Top of Dataset records

(* ===== verification/GcHeap.v ===== *)
(** The garbage collector crate [so2js_gc]: object headers ([gc_header.rs]), the gray queue
    ([gray_queue.rs]), the visitor and context traits ([visitor.rs]) and the heap with its
    incremental tri-color mark-sweep collector ([heap.rs]).

    Memory is a finite map from header addresses to headers; a header that is not in the map has
    not been allocated or has been freed, and dereferencing it is [Faulted].  An object pointer is
    [HEADER_SIZE] bytes past its header.  The runtime side of the [GcContext] trait is a type
    class: the calls an implementation makes on the visitor, in order. *)
From S2P Require Import Prelude.

(** * [gc_header.rs] *)

Inductive GcColor : Type := White | Gray | Black.

#[global] Instance GcColor_eq_dec : EqDecision GcColor.
Proof. solve_decision. Defined.

Inductive GcPhase : Type := Idle | RootScanning | Marking | WeakRefProcessing | Sweeping.

#[global] Instance GcPhase_eq_dec : EqDecision GcPhase.
Proof. solve_decision. Defined.

(** [#[repr(C)]]: the color byte, 7 bytes of padding, the size and the link, on a 64-bit target. *)
Record GcHeader : Type := mkHeader {
  color : GcColor;
  alloc_size : Z;
  next_object : option Z;
}.

Definition HEADER_SIZE : Z := 24.
Definition HEADER_ALIGN : Z := 8.

Definition GcHeader_new (size : Z) : GcHeader := mkHeader White size None.

Definition set_color (c : GcColor) (h : GcHeader) : GcHeader :=
  mkHeader c (alloc_size h) (next_object h).

Definition set_next_object (next : option Z) (h : GcHeader) : GcHeader :=
  mkHeader (color h) (alloc_size h) next.

Definition total_size (h : GcHeader) : Z := wrap64 (HEADER_SIZE + alloc_size h).

Definition is_marked (h : GcHeader) : bool := negb (bool_decide (color h = White)).

Definition needs_scanning (h : GcHeader) : bool := bool_decide (color h = Gray).

Definition object_ptr (header : Z) : Z := header + HEADER_SIZE.

Definition from_object_ptr (object : Z) : Z := object - HEADER_SIZE.

(** [(value + align - 1) & !(align - 1)] *)
Definition align_up (value align : Z) : Z :=
  Z.land (wrap64 (value + align - 1)) (usize_max - (align - 1)).

(** The size of the [Layout]; [Layout::from_size_align(..).unwrap()] panics when the size, rounded
    up to the alignment, exceeds [isize::MAX]. *)
Definition layout_for_size (size : Z) : outcome Z :=
  let total := align_up (wrap64 (HEADER_SIZE + size)) HEADER_ALIGN in
  if isize_max - (HEADER_ALIGN - 1) <? total then Panicked else Done total.

(** * [pointer.rs] *)

(** A [GcPtr<T>] is an address; [NonNull::<T>::dangling()] is the alignment of [T]. *)
Record GcPtr : Type := mkPtr { ptr : Z; ty_align : Z }.

Definition dangling (align : Z) : GcPtr := mkPtr align align.

Definition is_dangling (p : GcPtr) : bool := ptr p =? ty_align p.

Definition ptr_eq (p q : GcPtr) : bool := ptr p =? ptr q.

(** * [gray_queue.rs]

    A [Vec] used as a stack; its end is the head of the list. *)
Definition gray_queue_push (header : Z) (q : list Z) : list Z := header :: q.

Definition gray_queue_pop (q : list Z) : option Z * list Z :=
  match q with
  | [] => (None, [])
  | header :: q' => (Some header, q')
  end.

(** * The heap ([heap.rs]) *)

Definition DEFAULT_MARK_STEP_SIZE : nat := 100.
Definition DEFAULT_SWEEP_STEP_SIZE : nat := 100.
Definition DEFAULT_GC_THRESHOLD : Z := 1024 * 1024.

Record Heap : Type := mkHeap {
  all_objects : option Z;
  bytes_allocated : Z;
  num_objects : Z;
  gc_threshold : Z;
  gray_queue : list Z;
  phase : GcPhase;
  sweep_prev : option Z;
  sweep_current : option Z;
  bytes_freed_this_cycle : Z;
  objects_freed_this_cycle : Z;
  (** the allocated memory the heap's raw pointers point into *)
  mem : gmap Z GcHeader;
}.

Definition Heap_new : Heap :=
  mkHeap None 0 0 DEFAULT_GC_THRESHOLD [] Idle None None 0 0 ∅.

(** Field assignments. *)
Definition set_all_objects (o : option Z) (h : Heap) : Heap :=
  mkHeap o (bytes_allocated h) (num_objects h) (gc_threshold h) (gray_queue h) (phase h)
    (sweep_prev h) (sweep_current h) (bytes_freed_this_cycle h) (objects_freed_this_cycle h) (mem h).
Definition set_gray_queue (q : list Z) (h : Heap) : Heap :=
  mkHeap (all_objects h) (bytes_allocated h) (num_objects h) (gc_threshold h) q (phase h)
    (sweep_prev h) (sweep_current h) (bytes_freed_this_cycle h) (objects_freed_this_cycle h) (mem h).
Definition set_phase (p : GcPhase) (h : Heap) : Heap :=
  mkHeap (all_objects h) (bytes_allocated h) (num_objects h) (gc_threshold h) (gray_queue h) p
    (sweep_prev h) (sweep_current h) (bytes_freed_this_cycle h) (objects_freed_this_cycle h) (mem h).
Definition set_sweep (prev current : option Z) (h : Heap) : Heap :=
  mkHeap (all_objects h) (bytes_allocated h) (num_objects h) (gc_threshold h) (gray_queue h) (phase h)
    prev current (bytes_freed_this_cycle h) (objects_freed_this_cycle h) (mem h).
Definition set_freed (bytes objects : Z) (h : Heap) : Heap :=
  mkHeap (all_objects h) (bytes_allocated h) (num_objects h) (gc_threshold h) (gray_queue h) (phase h)
    (sweep_prev h) (sweep_current h) bytes objects (mem h).
Definition set_stats (bytes objects : Z) (h : Heap) : Heap :=
  mkHeap (all_objects h) bytes objects (gc_threshold h) (gray_queue h) (phase h)
    (sweep_prev h) (sweep_current h) (bytes_freed_this_cycle h) (objects_freed_this_cycle h) (mem h).
Definition set_gc_threshold (t : Z) (h : Heap) : Heap :=
  mkHeap (all_objects h) (bytes_allocated h) (num_objects h) t (gray_queue h) (phase h)
    (sweep_prev h) (sweep_current h) (bytes_freed_this_cycle h) (objects_freed_this_cycle h) (mem h).
Definition set_mem (m : gmap Z GcHeader) (h : Heap) : Heap :=
  mkHeap (all_objects h) (bytes_allocated h) (num_objects h) (gc_threshold h) (gray_queue h) (phase h)
    (sweep_prev h) (sweep_current h) (bytes_freed_this_cycle h) (objects_freed_this_cycle h) m.

Definition gc_in_progress (h : Heap) : bool := negb (bool_decide (phase h = Idle)).

Definition is_marking (h : Heap) : bool :=
  match phase h with RootScanning | Marking => true | _ => false end.

Definition should_gc (h : Heap) : bool :=
  (gc_threshold h <? bytes_allocated h) && bool_decide (phase h = Idle).

(** ** Marking helpers *)

(** The body shared by [Marker::visit] and [Heap::mark_gray_raw]: a white object turns gray and is
    queued. *)
Definition mark_gray_raw (object : Z) (h : Heap) : outcome Heap :=
  if object =? 0 then Done h
  else
    let header := from_object_ptr object in
    hd ← deref (mem h !! header);
    if decide (color hd = White) then
      Done (set_gray_queue (gray_queue_push header (gray_queue h))
              (set_mem (<[header := set_color Gray hd]> (mem h)) h))
    else Done h.

Definition mark_gray_ptr (p : GcPtr) (h : Heap) : outcome Heap :=
  if is_dangling p then Done h else mark_gray_raw (ptr p) h.

(** [Marker::visit]; the marker borrows the heap's gray queue. *)
Definition Marker_visit (p : GcPtr) (h : Heap) : outcome Heap :=
  if is_dangling p then Done h
  else
    let object := ptr p in
    if object =? 0 then Done h
    else
      let header := from_object_ptr object in
      hd ← deref (mem h !! header);
      if decide (color hd = White) then
        Done (set_gray_queue (gray_queue_push header (gray_queue h))
                (set_mem (<[header := set_color Gray hd]> (mem h)) h))
      else Done h.

(** [Marker::visit_weak]: weak pointers are not traced during marking. *)
Definition Marker_visit_weak (p : GcPtr) (h : Heap) : outcome Heap := Done h.

(** ** The visitor and context traits ([visitor.rs]) *)

(** One call on the [GcVisitor] trait. *)
Inductive visit_call : Type :=
| Visit (p : GcPtr)
| VisitWeak (p : GcPtr)
| VisitOpt (o : option GcPtr)
| VisitWeakOpt (o : option GcPtr).

(** The trait's dispatch, with its two default methods, at the [Marker] instance. *)
Definition marker_call (call : visit_call) (h : Heap) : outcome Heap :=
  match call with
  | Visit p => Marker_visit p h
  | VisitWeak p => Marker_visit_weak p h
  | VisitOpt (Some p) => Marker_visit p h
  | VisitWeakOpt (Some p) => Marker_visit_weak p h
  | VisitOpt None | VisitWeakOpt None => Done h
  end.

Fixpoint marker_calls (calls : list visit_call) (h : Heap) : outcome Heap :=
  match calls with
  | [] => Done h
  | call :: calls' => h' ← marker_call call h; marker_calls calls' h'
  end.

(** [GcContext]: what the runtime reports for its roots and for an object, and its weak reference
    processing, which may consult the heap. *)
Class GcContext (C : Type) : Type := {
  visit_roots : C -> list visit_call;
  trace_object : C -> Z -> list visit_call;
  process_weak_refs : C -> Heap -> C;
}.

(** ** Write barriers and weak reference support *)

Definition write_barrier (target : GcPtr) (h : Heap) : outcome Heap :=
  if is_marking h && negb (is_dangling target) then mark_gray_ptr target h else Done h.

Definition write_barrier_raw (target : Z) (h : Heap) : outcome Heap :=
  if is_marking h && negb (target =? 0) then mark_gray_raw target h else Done h.

Definition is_alive_raw (object : Z) (h : Heap) : outcome bool :=
  if object =? 0 then Done false
  else hd ← deref (mem h !! from_object_ptr object); Done (is_marked hd).

Definition is_alive (p : GcPtr) (h : Heap) : outcome bool :=
  if is_dangling p then Done false
  else hd ← deref (mem h !! from_object_ptr (ptr p)); Done (is_marked hd).

(** ** Sweeping *)

Definition finish_sweep (h : Heap) : Heap :=
  let h := set_stats (wrap64 (bytes_allocated h - bytes_freed_this_cycle h))
             (wrap64 (num_objects h - objects_freed_this_cycle h)) h in
  let h := set_gc_threshold (Z.max (wrap64 (bytes_allocated h * 2)) DEFAULT_GC_THRESHOLD) h in
  let h := set_phase Idle h in
  let h := set_sweep None None h in
  set_freed 0 0 h.

(** Unlink the dead object [next] follows: through [sweep_prev], or at the head of the list. *)
Definition unlink (next : option Z) (h : Heap) : outcome Heap :=
  match sweep_prev h with
  | Some p =>
      hp ← deref (mem h !! p);
      Done (set_mem (<[p := set_next_object next hp]> (mem h)) h)
  | None => Done (set_all_objects next h)
  end.

(** One iteration of the loop of [sweep_step] on the object at [header]. *)
Definition sweep_object (header : Z) (h : Heap) : outcome Heap :=
  hd ← deref (mem h !! header);
  let next := next_object hd in
  if decide (color hd = White) then
    h ← unlink next h;
    _ ← layout_for_size (alloc_size hd);
    let h := set_freed (wrap64 (bytes_freed_this_cycle h + total_size hd))
               (wrap64 (objects_freed_this_cycle h + 1)) h in
    let h := set_mem (delete header (mem h)) h in
    Done (set_sweep (sweep_prev h) next h)
  else
    let h := set_mem (<[header := set_color White hd]> (mem h)) h in
    Done (set_sweep (Some header) next h).

(** [sweep_step]; the loop runs at most [work_limit] times. *)
Fixpoint sweep_step (work_limit : nat) (h : Heap) : outcome Heap :=
  match work_limit with
  | O => Done h
  | S work_limit' =>
      match sweep_current h with
      | Some header => h' ← sweep_object header h; sweep_step work_limit' h'
      | None => Done (finish_sweep h)
      end
  end.

(** ** The collector *)

Section collector.
Context {C : Type} `{!GcContext C}.

(** [start_gc] *)
Definition start_gc (ctx : C) (h : Heap) : outcome Heap :=
  if gc_in_progress h then Done h
  else
    let h := set_freed 0 0 (set_phase RootScanning h) in
    h ← marker_calls (visit_roots ctx) h;
    Done (set_phase Marking h).

(** One iteration of the loop of [mark_step] on the popped [header]. *)
Definition mark_object (ctx : C) (header : Z) (h : Heap) : outcome Heap :=
  hd ← deref (mem h !! header);
  let h := set_mem (<[header := set_color Black hd]> (mem h)) h in
  marker_calls (trace_object ctx (object_ptr header)) h.

(** [mark_step]; the loop runs at most [work_limit] times. *)
Fixpoint mark_step (ctx : C) (work_limit : nat) (h : Heap) : outcome Heap :=
  match work_limit with
  | O => Done h
  | S work_limit' =>
      match gray_queue_pop (gray_queue h) with
      | (Some header, q) =>
          h' ← mark_object ctx header (set_gray_queue q h);
          mark_step ctx work_limit' h'
      | (None, _) => Done (set_phase WeakRefProcessing h)
      end
  end.

(** [gc_step]: whether the collection is still in progress, and the new state. *)
Definition gc_step (ctx : C) (h : Heap) : outcome (bool * C * Heap) :=
  match phase h with
  | Idle => Done (false, ctx, h)
  | RootScanning => Done (true, ctx, set_phase Marking h)
  | Marking =>
      h ← mark_step ctx DEFAULT_MARK_STEP_SIZE h;
      Done (gc_in_progress h, ctx, h)
  | WeakRefProcessing =>
      let ctx := process_weak_refs ctx h in
      let h := set_phase Sweeping h in
      Done (true, ctx, set_sweep None (all_objects h) h)
  | Sweeping =>
      h ← sweep_step DEFAULT_SWEEP_STEP_SIZE h;
      Done (gc_in_progress h, ctx, h)
  end.

(** [finish_gc]: steps until the collection is complete, and the number of steps. *)
Fixpoint finish_gc (fuel : nat) (steps : nat) (ctx : C) (h : Heap) : outcome (nat * C * Heap) :=
  match fuel with
  | O => OutOfFuel
  | S fuel' =>
      '(in_progress, ctx, h) ← gc_step ctx h;
      if in_progress : bool then finish_gc fuel' (S steps) ctx h
      else Done (S steps, ctx, h)
  end.

(** [Context::run_gc] *)
Definition run_gc (fuel : nat) (ctx : C) (h : Heap) : outcome (C * Heap) :=
  h ← start_gc ctx h;
  '(_, ctx, h) ← finish_gc fuel 0 ctx h;
  Done (ctx, h).

(** ** Allocation *)

(** [alloc::alloc::alloc]: the address of a block of the given size, [None] for null. *)
Variable sys_alloc : gmap Z GcHeader -> Z -> option Z.

(** [alloc_with_size]: [inr tt] is [Err(AllocError)]; the result is the object pointer. *)
Definition alloc_with_size (ctx : C) (size align : Z) (h : Heap)
    : outcome ((Z + unit) * C * Heap) :=
  '(_, ctx, h) ← (if gc_in_progress h then gc_step ctx h else Done (false, ctx, h));
  if HEADER_ALIGN <? align then Done (inr tt, ctx, h)
  else
    layout ← layout_for_size size;
    match sys_alloc (mem h) layout with
    | None => Done (inr tt, ctx, h)
    | Some header =>
        let hd := GcHeader_new size in
        let hd := if gc_in_progress h then set_color Black hd else hd in
        let hd := set_next_object (all_objects h) hd in
        let h := set_all_objects (Some header) (set_mem (<[header := hd]> (mem h)) h) in
        let h := set_stats (wrap64 (bytes_allocated h + total_size hd))
                   (wrap64 (num_objects h + 1)) h in
        Done (inl (object_ptr header), ctx, h)
    end.
End collector.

Bottom of Dataset records

Output nothing but the lines from the one containing "(wrap64 (num_objects h +" through the last line of the data, exactly as they stand.

                   (wrap64 (num_objects h + 1)) h in
        Done (inl (object_ptr header), ctx, h)
    end.
End collector.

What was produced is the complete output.